A pharmacy must register with the DEA and be licensed by the state to dispense controlled substances, which include many drugs that require a doctor's prescription. The DEA can deny a registration if an applicant has been convicted of a drug-related crime or agents find a connection to a pill mill or some other activity that poses a threat to public health and safety.

At least 37 pharmacy applicants withdrew their applications in 2011, Trouville says. "They feel the squeeze and move on," he says.

Nevertheless, questionable pharmacies are selling thousands of oxycodone and hydrocodone pills to people recruited by drug dealers to get prescriptions from pain clinics.

"They're not selling Band-Aids and aspirin," Trouville says. "There's nothing but an empty room with a bullet-proof window."

Pharmacy applicants turned down in Florida often try their luck in Georgia, says Rick Allen, director of the Georgia Drugs and Narcotics Agency.

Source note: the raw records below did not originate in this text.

(* ===== verification/Findings.v ===== *)
(** * Findings: the refusal vocabulary ([findings.rs])

    A rejection is a [Finding]: an append-only code, a severity, the member it
    concerns, a detail text and an optional next step.  The file holds the
    codes with their pinned discriminants and strings, the constructors, and
    the header diagnostics the TAR readers share. *)

From S2P Require Import Prelude Utf8.
Local Open Scope Z_scope.

(** ** Codes *)

Inductive FindingCode : Type :=
  | PathAbsolute
  | PathDotDot
  | PathEmpty
  | PathAds
  | PathReserved
  | PathTrailing
  | PathEscape
  | PathDepth
  | PathNul
  | PathInvalidChar
  | PathUnicode
  | PathCaseFold
  | PathConflict
  | MaterializeExists
  | MaterializeIo
  | MaterializeCommit
  | MaterializeUnsafeParent
  | MaterializeUnsafeComponent
  | MaterializeCleanup
  | MaterializeUnsupported
  | MaterializeUnsupportedFilesystem
  | MaterializeUnsafeStage
  | MaterializeAudit
  | SourceIo
  | QuotaArchive
  | QuotaDerived
  | QuotaMetadata
  | QuotaFiles
  | QuotaMember
  | QuotaTotal
  | QuotaRatio
  | QuotaOverflow
  | QuotaDeclaredLie
  | PolicyUnsupported
  | ZipDiffA1Method
  | ZipDiffA2Size
  | ZipDiffA3Name
  | ZipDiffA4Dir
  | ZipDiffA5Crypt
  | ZipDiffB1Dup
  | ZipDiffB2Chars
  | ZipDiffC1Stream
  | ZipDiffC2Eocd
  | ZipDiffC3Count
  | ZipDiffC4Offset
  | ZipDiffC5Zip64
  | ZipOverlap
  | CoveringInconsistent
  | ZipEncrypted
  | ZipEncoding
  | ZipExtra
  | ZipFlags
  | TarChecksum
  | TarDialect
  | TarNumeric
  | TarPadding
  | TarTerminator
  | TarTruncated
  | TarType
  | TarFeatureUnsupported
  | TarPaxRecord
  | TarPaxState
  | FormatUnsupported
  | FormatMagic
  | GzipExtra
  | CodecDeflateInvalidStream
  | CodecDeflateTrailingInput
  | CrcMismatch
  | MethodUnsupported
  | TarGnuLongName
  | TarGnuState
  | CodecZstdInvalidFrame
  | CodecZstdTrailingInput
  | CodecXzInvalidStream
  | CodecXzTrailingInput
  | CodecBzip2InvalidStream
  | CodecBzip2TrailingInput
  | SevenZInvalidStructure
  | EvidenceCanonicalization
  | ZipSymlink.
(* ===== verification/Quota.v ===== *)
(** * Quotas and ratios ([quota.rs], [ratio.rs])

    A [QuotaState] meters a byte budget.  [consume] is atomic: it either adds
    the whole amount or leaves the state as it was.  The ratio test is strict
    and over exact products; the numerator charged for a derived TAR leaves
    out only the mandatory record framing. *)

From S2P Require Import Prelude.
Local Open Scope Z_scope.

Record QuotaState : Type := { used : Z; limit : Z }.

Inductive QuotaError : Type :=
  | Overflow
  | Exceeded (attempted limit : Z).

#[export] Instance QuotaState_eq_dec : EqDecision QuotaState.
Proof. solve_decision. Defined.
#[export] Instance QuotaError_eq_dec : EqDecision QuotaError.
Proof. solve_decision. Defined.

(** [QuotaState::new]. *)
Definition new (limit : Z) : QuotaState := {| used := 0; limit := limit |}.

(** [QuotaState::consume]: the state after the call and what it returned. *)
Definition consume (q : QuotaState) (amount : Z) : QuotaState * result Z QuotaError :=
  match u64_checked_add (used q) amount with
  | None => (q, Err Overflow)
  | Some next =>
      if limit q <? next then (q, Err (Exceeded next (limit q)))
      else ({| used := next; limit := limit q |}, Ok next)
  end.

(** [QuotaState::remaining]: the subtraction is Rust's, which would panic
    below zero. *)
Definition remaining (q : QuotaState) : option Z :=
  if limit q <? used q then None else Some (limit q - used q).

(** The invariant of every reachable state. *)
Definition quota_wf (q : QuotaState) : Prop := 0 <= used q <= limit q /\ is_u64 (limit q).

(** A caller's sequence of charges; refused charges are skipped. *)
Fixpoint consume_all (q : QuotaState) (amounts : list Z) : QuotaState * list bool :=
  match amounts with
  | [] => (q, [])
  | a :: amounts =>
      let '(q1, r) := consume q a in
      let '(q2, oks) := consume_all q1 amounts in
      (q2, is_ok r :: oks)
  end.

(** The reference accounting over unbounded integers: an amount is accepted
    exactly when the running total stays within the limit. *)
Fixpoint greedy (total limit : Z) (amounts : list Z) : Z * list bool :=
  match amounts with
  | [] => (total, [])
  | a :: amounts =>
      if total + a <=? limit
      then let '(t, oks) := greedy (total + a) limit amounts in (t, true :: oks)
      else let '(t, oks) := greedy total limit amounts in (t, false :: oks)
  end.

Lemma new_wf l : is_u64 l -> quota_wf (new l).
Proof. unfold quota_wf, is_u64. simpl. lia. Qed.

Lemma consume_wf q a : quota_wf q -> 0 <= a -> quota_wf (fst (consume q a)).
Proof.
  unfold quota_wf, consume. intros [Hq Hl] Ha.
  destruct (u64_checked_add (used q) a) as [next|] eqn:H; [|done].
  apply u64_checked_add_Some in H as [-> _].
  destruct (Z.ltb_spec (limit q) (used q + a)); simpl; [done|]. split; [lia|done].
Qed.

(** [consume] is the wide-integer oracle: the three outcomes are decided by
    the exact sum, a success stores and returns that sum, a failure changes
    nothing, and [remaining] never underflows afterwards. *)
Theorem consume_matches_wide_oracle q amount :
  quota_wf q -> is_u64 amount ->
  let next := used q + amount in
  consume q amount =
    (if u64_max <? next then (q, Err Overflow)
     else if limit q <? next then (q, Err (Exceeded next (limit q)))
     else ({| used := next; limit := limit q |}, Ok next))
  /\ quota_wf (fst (consume q amount))
  /\ remaining (fst (consume q amount)) =
     Some (limit q - used (fst (consume q amount))).
Proof.
  intros Hq Ha next. pose proof (consume_wf q amount Hq ltac:(destruct Ha; lia)) as Hwf.
  split_and!; [|done|].
  - unfold consume, u64_checked_add, next.
    destruct (Z.leb_spec (used q + amount) u64_max), (Z.ltb_spec u64_max (used q + amount));
      lia || done.
  - assert (limit (fst (consume q amount)) = limit q) as Hl
      by (unfold consume; by repeat case_match).
    unfold remaining. rewrite Hl. destruct Hwf as [Hwf _].
    rewrite (proj2 (Z.ltb_ge _ _)) by lia. done.
Qed.

Lemma consume_matches_wide_oracle_witness :
  consume {| used := 3; limit := 10 |} 8 =
    ({| used := 3; limit := 10 |}, Err (Exceeded 11 10)).
Proof.
  pose proof (consume_matches_wide_oracle {| used := 3; limit := 10 |} 8) as H.
  destruct H as [H _]; [split; [simpl; lia | split; vm_compute; discriminate]
                       | split; vm_compute; discriminate |].
  exact H.
Defined.

Lemma consume_all_from l u amounts :
  is_u64 l -> Forall is_u64 amounts -> 0 <= u <= l ->
  consume_all {| used := u; limit := l |} amounts =
    (let '(total, oks) := greedy u l amounts in ({| used := total; limit := l |}, oks))
  /\ 0 <= fst (greedy u l amounts) <= l.
Proof.
  intros [_ Hl] Ha. revert u.
  induction Ha as [|a amounts [Ha _] _ IH]; intros u Hu; simpl; [done|].
  unfold consume, u64_checked_add; simpl.
  destruct (Z.leb_spec (u + a) l).
  - rewrite (proj2 (Z.leb_le (u + a) u64_max)) by lia.
    rewrite (proj2 (Z.ltb_ge l (u + a))) by lia.
    destruct (IH (u + a) ltac:(lia)) as [-> Hb].
    by destruct (greedy (u + a) l amounts) eqn:E.
  - destruct (IH u Hu) as [IHu Hb].
    destruct (Z.leb_spec (u + a) u64_max);
      rewrite ?(proj2 (Z.ltb_lt l (u + a))) by lia; rewrite IHu;
      by destruct (greedy u l amounts) eqn:E.
Qed.

(** Any sequence of charges from a fresh quota behaves as the greedy
    accounting over unbounded integers: exactly the charges that fit are
    accepted, the final total is their sum, and it never exceeds the limit. *)
Theorem consume_all_greedy l amounts :
  is_u64 l -> Forall is_u64 amounts ->
  consume_all (new l) amounts =
    (let '(total, oks) := greedy 0 l amounts in ({| used := total; limit := l |}, oks))
  /\ 0 <= fst (greedy 0 l amounts) <= l.
Proof. intros Hl Ha. apply consume_all_from; [done..|]. destruct Hl. lia. Qed.

Lemma consume_all_greedy_witness :
  consume_all (new 10) [4; 7; 6] = ({| used := 10; limit := 10 |}, [true; false; true]).
Proof.
  destruct (consume_all_greedy 10 [4; 7; 6]) as [H _].
  - split; vm_compute; discriminate.
  - repeat constructor; vm_compute; discriminate.
  - exact H.
Defined.

(** ** Compression ratios *)

(** [ratio_exceeds]: the product of two [u64] is exact in [u128]. *)
Definition ratio_exceeds (uncomp comp max_ratio : Z) : bool :=
  if comp =? 0 then 0 <? uncomp
  else
    let product := max_ratio * comp in
    product <? uncomp.

Definition TAR_RECORD_LEN : Z := 10240.
Definition TAR_TERMINATOR_LEN : Z := 1024.

(** [derived_tar_ratio_numerator]. *)
Definition derived_tar_ratio_numerator
    (decoded_len terminator_offset terminator_len trailing_offset trailing_len : Z) : Z :=
  if negb (terminator_len =? TAR_TERMINATOR_LEN) then decoded_len
  else
    match u64_checked_add terminator_offset terminator_len with
    | None => decoded_len
    | Some terminator_end =>
        if negb (trailing_offset =? terminator_end) || (decoded_len <? terminator_end)
        then decoded_len
        else
          let records := div_ceil terminator_end TAR_RECORD_LEN in
          match u64_checked_mul records TAR_RECORD_LEN with
          | None => decoded_len
          | Some record_end =>
              let mandatory_pad := u64_saturating_sub record_end terminator_end in
              let excluded_pad := Z.min mandatory_pad trailing_len in
              match u64_checked_add TAR_TERMINATOR_LEN excluded_pad with
              | None => decoded_len
              | Some excluded =>
                  u64_saturating_sub decoded_len (Z.min excluded decoded_len)
              end
          end
    end.

Example derived_tar_ratio_table :
  map (fun '(d, t, tl, r, rl) => derived_tar_ratio_numerator d t tl r rl)
    [(10240, 1024, 1024, 2048, 8192); (10240, 512, 1024, 1536, 8704);
     (2048, 1024, 1024, 2048, 0); (20480, 9216, 1024, 10240, 10240);
     (20480, 1024, 1024, 2048, 18432); (10240, 0, 512, 512, 0);
     (10240, 2048, 1024, 4000, 8192)]
  = [1024; 512; 1024; 19456; 11264; 10240; 10240].
Proof. reflexivity. Qed.

(** [product <= u128::MAX]: the multiplication in [ratio_exceeds] never wraps,
    and the test is the comparison of the exact rational [uncomp / comp] with
    [max_ratio]: it holds exactly when the quotient is larger, or equal with a
    remainder; a zero denominator admits only a zero numerator. *)
Theorem ratio_exceeds_exact uncomp comp max_ratio :
  is_u64 uncomp -> is_u64 comp -> is_u64 max_ratio ->
  max_ratio * comp < 2 ^ 128 /\
  ratio_exceeds uncomp comp max_ratio =
    (if comp =? 0 then negb (uncomp =? 0)
     else (max_ratio <? uncomp / comp)
          || ((uncomp / comp =? max_ratio) && (0 <? uncomp mod comp))).
Proof.
  unfold is_u64, u64_max. intros Hu Hc Hm. split; [nia|].
  unfold ratio_exceeds. destruct (Z.eqb_spec comp 0); [lia|].
  pose proof (Z.div_mod uncomp comp ltac:(lia)) as Hd.
  pose proof (Z.mod_pos_bound uncomp comp ltac:(lia)) as Hr.
  set (q := uncomp / comp) in *. set (r := uncomp mod comp) in *. clearbody q r.
  apply eq_true_iff_eq.
  rewrite orb_true_iff, andb_true_iff, !Z.ltb_lt, Z.eqb_eq. split; intros H.
  - destruct (Z.lt_trichotomy max_ratio q) as [?|[?|?]]; [tauto| |nia]. subst. nia.
  - destruct H as [?|[? ?]]; nia.
Qed.

Lemma ratio_exceeds_exact_witness :
  ratio_exceeds 9007199254740993 1 9007199254740992 = true.
Proof.
  destruct (ratio_exceeds_exact 9007199254740993 1 9007199254740992) as [_ H];
    [split; vm_compute; discriminate.. |].
  rewrite H. reflexivity.
Defined.

(** The framing allowance is bounded and exact: the numerator never exceeds
    the decoded length and drops at most one 10240-byte record, it drops
    nothing when the claimed terminator is not 1024 bytes or not adjacent to
    the trailing range, and for a covering that ends at the decoded length it
    drops the terminator and exactly the zeros up to the record boundary. *)
Theorem derived_tar_ratio_numerator_spec d t tl r rl :
  is_u64 d -> is_u64 t -> is_u64 tl -> is_u64 r -> is_u64 rl ->
  let n := derived_tar_ratio_numerator d t tl r rl in
  (0 <= n <= d /\ d - n < TAR_TERMINATOR_LEN + TAR_RECORD_LEN) /\
  (tl <> TAR_TERMINATOR_LEN \/ r <> t + tl -> n = d) /\
  (tl = TAR_TERMINATOR_LEN -> r = t + tl -> r + rl = d ->
   d + TAR_RECORD_LEN <= u64_max ->
   n = t + Z.max 0 (d - div_ceil r TAR_RECORD_LEN * TAR_RECORD_LEN)).
Proof.
  unfold is_u64. intros Hd Ht Htl Hr Hrl.
  assert (Hceil : forall e, 0 <= e ->
    e <= div_ceil e TAR_RECORD_LEN * TAR_RECORD_LEN < e + TAR_RECORD_LEN).
  { intros e He. unfold div_ceil, TAR_RECORD_LEN. Z.div_mod_to_equations. lia. }
  unfold derived_tar_ratio_numerator, u64_checked_add, u64_checked_mul, u64_saturating_sub.
  destruct (Z.eqb_spec tl TAR_TERMINATOR_LEN) as [->|]; simpl;
    [|split_and!; intros; unfold TAR_TERMINATOR_LEN, TAR_RECORD_LEN in *; lia].
  unfold TAR_TERMINATOR_LEN in *.
  destruct (Z.leb_spec (t + 1024) u64_max);
    [|split_and!; intros; unfold TAR_RECORD_LEN in *; lia].
  pose proof (Hceil (t + 1024) ltac:(lia)) as Hc.
  destruct (Z.eqb_spec r (t + 1024)) as [->|]; simpl;
    [|split_and!; intros; unfold TAR_RECORD_LEN in *; lia].
  set (k := div_ceil (t + 1024) TAR_RECORD_LEN * TAR_RECORD_LEN) in *.
  unfold TAR_RECORD_LEN in *.
  destruct (Z.ltb_spec d (t + 1024)); [split_and!; intros; lia|].
  destruct (Z.leb_spec k u64_max); [|split_and!; intros; lia].
  destruct (Z.leb_spec (1024 + Z.min (Z.max 0 (k - (t + 1024))) rl) u64_max);
    split_and!; intros; lia.
Qed.

Lemma derived_tar_ratio_numerator_spec_witness :
  derived_tar_ratio_numerator 20480 1024 1024 2048 18432 = 1024 + (20480 - 10240).
Proof.
  destruct (derived_tar_ratio_numerator_spec 20480 1024 1024 2048 18432) as (_ & _ & H);
    [split; vm_compute; discriminate.. |].
  rewrite H; [reflexivity | reflexivity | reflexivity | reflexivity | vm_compute; discriminate].
Defined.
(* ===== verification/Interval.v ===== *)
(** * Checked half-open intervals and exact partitions ([interval.rs])

    [exact_partition] decides whether nonempty parts, in any order, cover an
    outer interval exactly once.  The specification is pointwise: every offset
    of the outer interval lies in exactly one part and in no other. *)

From S2P Require Import Prelude.
From stdpp Require Import sorting.
Local Open Scope Z_scope.

Record CheckedInterval : Type := { start : Z; end_ : Z }.

Inductive IntervalError : Type := EndOverflow | Reversed.

Inductive PartitionError : Type :=
  | EmptyPart (index : nat)
  | PartOutside (index : nat)
  | MissingParts
  | GapBeforeFirst (index : nat)
  | Overlap (index : nat)
  | Gap (index : nat)
  | GapAfterLast (index : nat).

#[export] Instance CheckedInterval_eq_dec : EqDecision CheckedInterval.
Proof. solve_decision. Defined.

(** [CheckedInterval::from_offset_len], [from_bounds], [is_empty], [contains]. *)
Definition from_offset_len (offset len : Z) : result CheckedInterval IntervalError :=
  let? e := ok_or (u64_checked_add offset len) EndOverflow in
  Ok {| start := offset; end_ := e |}.
Definition from_bounds (s e : Z) : result CheckedInterval IntervalError :=
  if e <? s then Err Reversed else Ok {| start := s; end_ := e |}.
Definition is_empty (i : CheckedInterval) : bool := start i =? end_ i.
Definition contains (outer inner : CheckedInterval) : bool :=
  (start outer <=? start inner) && (end_ inner <=? end_ outer).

Of new non-chain drugstore applications, about 95(PERCENT) have some connection to Florida, he says.

"The people come completely out of left field without any pharmacy background and open a pharmacy in a sleazy strip mall right down the road from a pain clinic," Allen says. "You do a cursory background on them, and they're living in a doublewide in Pembroke Pines, Fla."

The DEA is working with the state to inspect pharmacies, says Barbara Heath of the DEA's Atlanta field division. She says she expects problem pharmacies to emerge in North Carolina and Tennessee as they are pushed out of Georgia.